### Data for this task
::::::::::

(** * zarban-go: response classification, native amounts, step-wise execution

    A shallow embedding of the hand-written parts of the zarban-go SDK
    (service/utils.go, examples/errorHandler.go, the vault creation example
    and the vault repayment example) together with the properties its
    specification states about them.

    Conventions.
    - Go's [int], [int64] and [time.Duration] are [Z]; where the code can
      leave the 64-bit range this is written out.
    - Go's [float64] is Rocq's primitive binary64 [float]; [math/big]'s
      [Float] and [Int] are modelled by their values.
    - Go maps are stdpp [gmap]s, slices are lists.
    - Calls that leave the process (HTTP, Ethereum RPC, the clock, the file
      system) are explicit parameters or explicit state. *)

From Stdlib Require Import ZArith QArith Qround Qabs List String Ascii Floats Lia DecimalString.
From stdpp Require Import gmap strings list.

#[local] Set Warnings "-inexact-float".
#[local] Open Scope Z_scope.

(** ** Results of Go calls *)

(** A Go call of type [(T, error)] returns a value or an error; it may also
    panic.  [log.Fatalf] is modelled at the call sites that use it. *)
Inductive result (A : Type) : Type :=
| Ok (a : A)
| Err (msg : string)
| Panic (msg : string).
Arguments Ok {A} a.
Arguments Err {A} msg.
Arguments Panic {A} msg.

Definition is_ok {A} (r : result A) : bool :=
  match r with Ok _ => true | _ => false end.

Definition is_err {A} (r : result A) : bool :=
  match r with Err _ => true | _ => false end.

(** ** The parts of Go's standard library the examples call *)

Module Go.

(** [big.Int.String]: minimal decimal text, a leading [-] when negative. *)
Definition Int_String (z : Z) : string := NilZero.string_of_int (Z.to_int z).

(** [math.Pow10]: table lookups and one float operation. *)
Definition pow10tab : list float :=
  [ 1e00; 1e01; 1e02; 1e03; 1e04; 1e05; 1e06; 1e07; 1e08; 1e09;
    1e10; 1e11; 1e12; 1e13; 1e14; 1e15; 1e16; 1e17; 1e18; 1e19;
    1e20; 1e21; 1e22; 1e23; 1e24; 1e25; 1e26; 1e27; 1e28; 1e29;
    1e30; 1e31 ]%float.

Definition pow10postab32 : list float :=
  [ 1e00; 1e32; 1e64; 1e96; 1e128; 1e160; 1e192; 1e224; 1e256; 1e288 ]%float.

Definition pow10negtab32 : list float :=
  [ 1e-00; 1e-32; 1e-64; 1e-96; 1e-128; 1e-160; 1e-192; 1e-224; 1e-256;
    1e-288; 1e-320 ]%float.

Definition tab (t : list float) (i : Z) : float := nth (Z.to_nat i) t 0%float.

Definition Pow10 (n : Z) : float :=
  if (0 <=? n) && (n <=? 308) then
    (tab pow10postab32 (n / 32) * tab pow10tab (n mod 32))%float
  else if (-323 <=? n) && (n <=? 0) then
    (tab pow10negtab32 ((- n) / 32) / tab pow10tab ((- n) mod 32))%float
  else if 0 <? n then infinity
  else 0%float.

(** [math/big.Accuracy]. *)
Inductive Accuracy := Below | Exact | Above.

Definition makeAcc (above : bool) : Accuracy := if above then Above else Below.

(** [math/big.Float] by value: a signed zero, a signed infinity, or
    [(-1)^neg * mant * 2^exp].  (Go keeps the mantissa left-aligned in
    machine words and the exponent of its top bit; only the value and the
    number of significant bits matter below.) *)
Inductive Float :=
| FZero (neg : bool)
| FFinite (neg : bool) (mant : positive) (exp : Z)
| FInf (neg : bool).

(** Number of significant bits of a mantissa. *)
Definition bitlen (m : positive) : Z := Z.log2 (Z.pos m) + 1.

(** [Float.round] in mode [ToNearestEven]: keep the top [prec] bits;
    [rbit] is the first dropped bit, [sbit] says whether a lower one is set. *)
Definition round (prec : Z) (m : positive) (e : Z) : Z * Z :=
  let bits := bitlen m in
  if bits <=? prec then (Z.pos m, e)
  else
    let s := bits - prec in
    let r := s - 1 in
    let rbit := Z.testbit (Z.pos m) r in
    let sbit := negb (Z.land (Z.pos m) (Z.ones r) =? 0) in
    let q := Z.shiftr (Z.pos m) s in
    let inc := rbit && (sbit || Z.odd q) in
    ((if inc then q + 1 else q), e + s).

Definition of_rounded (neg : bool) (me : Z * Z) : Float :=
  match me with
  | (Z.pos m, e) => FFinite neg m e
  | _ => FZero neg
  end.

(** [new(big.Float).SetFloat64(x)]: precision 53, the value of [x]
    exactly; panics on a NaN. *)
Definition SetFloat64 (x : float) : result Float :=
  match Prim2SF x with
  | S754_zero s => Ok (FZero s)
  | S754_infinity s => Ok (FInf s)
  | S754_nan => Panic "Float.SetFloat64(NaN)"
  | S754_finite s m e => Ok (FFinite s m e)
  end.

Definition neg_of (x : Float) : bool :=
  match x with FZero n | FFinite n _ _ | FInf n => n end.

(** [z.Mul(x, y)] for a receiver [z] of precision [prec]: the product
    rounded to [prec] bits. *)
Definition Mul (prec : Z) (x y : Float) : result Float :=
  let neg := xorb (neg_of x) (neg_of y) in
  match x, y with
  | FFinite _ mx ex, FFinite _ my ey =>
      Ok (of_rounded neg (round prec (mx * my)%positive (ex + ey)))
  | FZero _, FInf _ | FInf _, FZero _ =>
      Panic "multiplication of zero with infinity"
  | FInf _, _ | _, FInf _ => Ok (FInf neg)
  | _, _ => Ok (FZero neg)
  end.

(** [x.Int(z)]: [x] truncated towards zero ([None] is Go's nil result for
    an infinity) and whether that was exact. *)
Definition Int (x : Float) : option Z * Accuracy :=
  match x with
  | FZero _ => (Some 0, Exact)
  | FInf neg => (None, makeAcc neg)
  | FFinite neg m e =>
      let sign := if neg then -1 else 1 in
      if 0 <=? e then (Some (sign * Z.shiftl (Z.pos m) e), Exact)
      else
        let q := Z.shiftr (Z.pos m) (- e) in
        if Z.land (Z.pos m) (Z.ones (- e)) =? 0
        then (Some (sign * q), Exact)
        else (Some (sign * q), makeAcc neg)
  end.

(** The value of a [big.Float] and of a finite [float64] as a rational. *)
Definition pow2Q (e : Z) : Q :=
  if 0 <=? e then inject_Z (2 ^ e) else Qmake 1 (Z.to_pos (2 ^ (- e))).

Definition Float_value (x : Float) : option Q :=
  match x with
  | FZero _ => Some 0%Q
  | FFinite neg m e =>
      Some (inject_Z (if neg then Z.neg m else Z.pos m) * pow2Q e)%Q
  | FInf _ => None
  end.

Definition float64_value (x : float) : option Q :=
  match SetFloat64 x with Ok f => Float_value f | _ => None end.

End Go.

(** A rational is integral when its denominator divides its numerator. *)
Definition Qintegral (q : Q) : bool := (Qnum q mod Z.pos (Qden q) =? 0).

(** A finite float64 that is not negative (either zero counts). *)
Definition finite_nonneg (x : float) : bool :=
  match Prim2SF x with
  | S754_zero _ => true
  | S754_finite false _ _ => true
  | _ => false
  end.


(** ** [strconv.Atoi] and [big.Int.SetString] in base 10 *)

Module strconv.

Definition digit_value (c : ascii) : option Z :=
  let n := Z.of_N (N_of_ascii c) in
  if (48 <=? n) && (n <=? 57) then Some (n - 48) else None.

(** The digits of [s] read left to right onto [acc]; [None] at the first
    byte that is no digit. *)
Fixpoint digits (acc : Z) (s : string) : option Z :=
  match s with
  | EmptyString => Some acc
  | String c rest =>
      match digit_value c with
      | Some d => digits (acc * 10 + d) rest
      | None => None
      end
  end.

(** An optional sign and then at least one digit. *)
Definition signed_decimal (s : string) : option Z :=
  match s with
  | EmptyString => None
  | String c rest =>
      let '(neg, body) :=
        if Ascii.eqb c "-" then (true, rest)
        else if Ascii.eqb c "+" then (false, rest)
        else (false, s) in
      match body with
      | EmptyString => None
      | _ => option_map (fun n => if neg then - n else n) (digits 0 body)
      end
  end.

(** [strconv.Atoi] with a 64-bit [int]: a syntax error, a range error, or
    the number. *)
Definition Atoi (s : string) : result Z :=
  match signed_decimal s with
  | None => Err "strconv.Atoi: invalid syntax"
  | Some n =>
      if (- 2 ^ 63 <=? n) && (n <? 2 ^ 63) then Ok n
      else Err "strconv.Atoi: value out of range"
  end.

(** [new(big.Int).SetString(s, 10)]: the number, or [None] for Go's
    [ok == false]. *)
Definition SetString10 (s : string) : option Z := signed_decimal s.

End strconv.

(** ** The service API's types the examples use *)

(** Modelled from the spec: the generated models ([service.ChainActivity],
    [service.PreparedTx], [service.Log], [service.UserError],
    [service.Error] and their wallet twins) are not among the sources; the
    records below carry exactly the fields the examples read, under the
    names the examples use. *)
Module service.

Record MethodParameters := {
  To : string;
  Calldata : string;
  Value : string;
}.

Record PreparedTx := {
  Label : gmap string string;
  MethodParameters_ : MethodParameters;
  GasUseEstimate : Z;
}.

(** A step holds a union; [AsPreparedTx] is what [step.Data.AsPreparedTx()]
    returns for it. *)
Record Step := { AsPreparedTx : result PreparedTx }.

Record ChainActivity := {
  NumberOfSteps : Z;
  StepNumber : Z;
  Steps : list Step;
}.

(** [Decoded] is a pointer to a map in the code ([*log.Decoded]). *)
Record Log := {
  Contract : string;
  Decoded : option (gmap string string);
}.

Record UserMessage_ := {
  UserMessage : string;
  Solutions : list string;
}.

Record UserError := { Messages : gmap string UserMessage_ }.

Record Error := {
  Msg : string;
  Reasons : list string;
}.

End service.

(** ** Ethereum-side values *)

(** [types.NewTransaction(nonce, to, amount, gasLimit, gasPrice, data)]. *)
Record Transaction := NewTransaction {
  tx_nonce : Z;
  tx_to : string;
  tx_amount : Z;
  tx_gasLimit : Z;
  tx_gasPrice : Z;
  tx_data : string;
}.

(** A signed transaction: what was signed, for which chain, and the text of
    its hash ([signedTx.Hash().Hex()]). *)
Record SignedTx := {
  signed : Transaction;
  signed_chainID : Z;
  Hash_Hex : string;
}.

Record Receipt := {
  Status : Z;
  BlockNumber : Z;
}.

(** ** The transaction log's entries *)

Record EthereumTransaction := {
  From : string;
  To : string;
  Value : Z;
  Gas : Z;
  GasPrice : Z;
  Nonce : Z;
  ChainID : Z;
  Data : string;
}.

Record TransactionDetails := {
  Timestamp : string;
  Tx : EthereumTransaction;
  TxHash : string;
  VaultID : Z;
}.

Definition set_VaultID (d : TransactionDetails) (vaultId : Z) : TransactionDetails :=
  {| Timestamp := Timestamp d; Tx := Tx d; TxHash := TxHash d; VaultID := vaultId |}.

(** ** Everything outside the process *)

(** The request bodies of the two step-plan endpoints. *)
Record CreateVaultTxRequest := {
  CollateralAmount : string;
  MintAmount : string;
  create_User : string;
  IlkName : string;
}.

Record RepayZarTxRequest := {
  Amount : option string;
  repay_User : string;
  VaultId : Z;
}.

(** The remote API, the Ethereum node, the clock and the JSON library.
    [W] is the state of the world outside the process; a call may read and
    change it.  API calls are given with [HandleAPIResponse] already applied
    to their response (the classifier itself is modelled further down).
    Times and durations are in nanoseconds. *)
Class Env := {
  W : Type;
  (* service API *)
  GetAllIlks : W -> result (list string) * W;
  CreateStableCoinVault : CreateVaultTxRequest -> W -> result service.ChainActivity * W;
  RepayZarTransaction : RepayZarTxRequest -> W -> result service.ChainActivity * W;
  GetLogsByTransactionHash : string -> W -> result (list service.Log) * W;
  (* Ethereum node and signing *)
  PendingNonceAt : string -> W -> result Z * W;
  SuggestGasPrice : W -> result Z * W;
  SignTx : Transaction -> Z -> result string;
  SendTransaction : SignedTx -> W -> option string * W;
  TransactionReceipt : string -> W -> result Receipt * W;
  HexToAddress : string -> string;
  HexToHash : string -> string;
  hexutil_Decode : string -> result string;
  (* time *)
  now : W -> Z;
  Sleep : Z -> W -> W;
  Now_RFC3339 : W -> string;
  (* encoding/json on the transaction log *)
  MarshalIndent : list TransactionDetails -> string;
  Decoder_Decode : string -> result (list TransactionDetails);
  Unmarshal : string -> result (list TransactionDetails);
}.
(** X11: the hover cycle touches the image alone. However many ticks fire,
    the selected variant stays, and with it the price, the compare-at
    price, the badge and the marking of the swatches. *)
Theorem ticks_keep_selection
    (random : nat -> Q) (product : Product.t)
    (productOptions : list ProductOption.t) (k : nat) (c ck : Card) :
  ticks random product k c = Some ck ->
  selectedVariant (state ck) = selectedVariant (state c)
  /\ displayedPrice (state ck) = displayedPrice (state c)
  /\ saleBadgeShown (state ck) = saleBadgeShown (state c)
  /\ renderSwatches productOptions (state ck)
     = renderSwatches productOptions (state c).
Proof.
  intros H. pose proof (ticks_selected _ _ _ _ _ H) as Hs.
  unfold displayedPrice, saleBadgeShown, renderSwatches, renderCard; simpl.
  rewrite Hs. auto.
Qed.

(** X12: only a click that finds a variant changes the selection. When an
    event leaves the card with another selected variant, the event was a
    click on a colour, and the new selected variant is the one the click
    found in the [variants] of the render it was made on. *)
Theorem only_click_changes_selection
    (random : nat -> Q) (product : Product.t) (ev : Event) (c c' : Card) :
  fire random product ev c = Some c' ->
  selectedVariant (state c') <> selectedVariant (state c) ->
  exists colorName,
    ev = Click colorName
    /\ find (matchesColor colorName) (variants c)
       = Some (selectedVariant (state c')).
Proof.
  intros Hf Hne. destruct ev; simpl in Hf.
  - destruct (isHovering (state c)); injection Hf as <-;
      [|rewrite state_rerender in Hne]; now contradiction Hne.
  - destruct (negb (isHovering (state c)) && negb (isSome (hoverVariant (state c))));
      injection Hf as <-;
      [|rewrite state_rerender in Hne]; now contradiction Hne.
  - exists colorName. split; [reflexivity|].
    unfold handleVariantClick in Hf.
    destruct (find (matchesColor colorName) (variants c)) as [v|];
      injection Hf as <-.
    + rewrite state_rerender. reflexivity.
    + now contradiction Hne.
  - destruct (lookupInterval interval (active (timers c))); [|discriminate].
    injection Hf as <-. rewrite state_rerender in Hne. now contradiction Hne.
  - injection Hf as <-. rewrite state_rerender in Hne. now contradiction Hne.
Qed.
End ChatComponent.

::::::::::

### What is needed
The expected result is every line from the material above that includes "TxHash".

### Exercise solution
  TxHash : string;
  {| Timestamp := Timestamp d; Tx := Tx d; TxHash := TxHash d; VaultID := vaultId |}.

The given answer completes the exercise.